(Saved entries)
(* ===== verification/Napi.v ===== *)
(** * NAPI scheduling state (net/core/dev.c)

    The life of one [napi_struct]: [napi_schedule_prep], [__napi_schedule],
    [napi_complete_done], [napi_disable_locked], [napi_enable_locked] and
    [__napi_poll].  The state word is a 64-bit mask and the code's branch-free
    updates ([(val & SCHED) / SCHED * MISSED]) are written out.  The positions of
    the [NAPI_STATE_*] bits come from a header that is not part of the tree, so
    they are a parameter, [NapiBits], of which only distinctness is used.  A
    [cmpxchg] loop is its successful iteration: one atomic read-modify-write.

    Theorems: the masks do what the comments say (SCHED/MISSED hand-over), and a
    wake-up posted while a poll is running is never lost by the completion. *)

From S2P Require Import Prelude.

(** ** The state bits *)

Class NapiBits := {
  NAPI_STATE_SCHED : Z;
  NAPI_STATE_MISSED : Z;
  NAPI_STATE_DISABLE : Z;
  NAPI_STATE_NPSVC : Z;
  NAPI_STATE_LISTED : Z;
  NAPI_STATE_NO_BUSY_POLL : Z;
  NAPI_STATE_IN_BUSY_POLL : Z;
  NAPI_STATE_PREFER_BUSY_POLL : Z;
  NAPI_STATE_THREADED : Z;
  NAPI_STATE_SCHED_THREADED : Z;
  NAPI_STATE_THREADED_BUSY_POLL : Z;
}.

Definition napi_bits `{NapiBits} : list Z :=
  [NAPI_STATE_SCHED; NAPI_STATE_MISSED; NAPI_STATE_DISABLE; NAPI_STATE_NPSVC;
   NAPI_STATE_LISTED; NAPI_STATE_NO_BUSY_POLL; NAPI_STATE_IN_BUSY_POLL;
   NAPI_STATE_PREFER_BUSY_POLL; NAPI_STATE_THREADED; NAPI_STATE_SCHED_THREADED;
   NAPI_STATE_THREADED_BUSY_POLL].

(** What the code relies on: distinct positions inside an [unsigned long]. *)
Class NapiBitsOk `{NapiBits} : Prop := {
  napi_bits_nodup : NoDup napi_bits;
  napi_bits_range : Forall (fun b => 0 <= b < 64) napi_bits;
}.

(** [BIT(b)], [test_bit], [set_bit], [clear_bit] on a word. *)
Definition BIT (b : Z) : Z := Z.shiftl 1 b.
Definition test_bit (b v : Z) : bool := Z.testbit v b.
Definition set_bit (b v : Z) : Z := Z.lor v (BIT b).
Definition clear_bit (b v : Z) : Z := Z.ldiff v (BIT b).

(** The fields of [struct napi_struct] the scheduling code touches.
    [on_poll_list] is [!list_empty(&n->poll_list)], [thread] whether
    [napi->thread] is set, [gro_pending] whether [n->gro.bitmask] is non-zero,
    [wakeups] counts [wake_up_process(thread)], [timer] the armed gro-flush
    timeout. *)
Record napi_struct := mk_napi_struct {
  state : Z;
  weight : Z;
  defer_hard_irqs_count : Z;
  gro_pending : bool;
  on_poll_list : bool;
  list_owner : Z;
  thread : bool;
  wakeups : nat;
  timer : option Z;
}.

## What is needed
Will you return exactly the lines above from the one with "Definition clear_bit (b" down to the one with "[napi->thread] is set, [gro_pending]", counting both as part of the range?

## Answer area
Definition clear_bit (b v : Z) : Z := Z.ldiff v (BIT b).

(** The fields of [struct napi_struct] the scheduling code touches.
    [on_poll_list] is [!list_empty(&n->poll_list)], [thread] whether
    [napi->thread] is set, [gro_pending] whether [n->gro.bitmask] is non-zero,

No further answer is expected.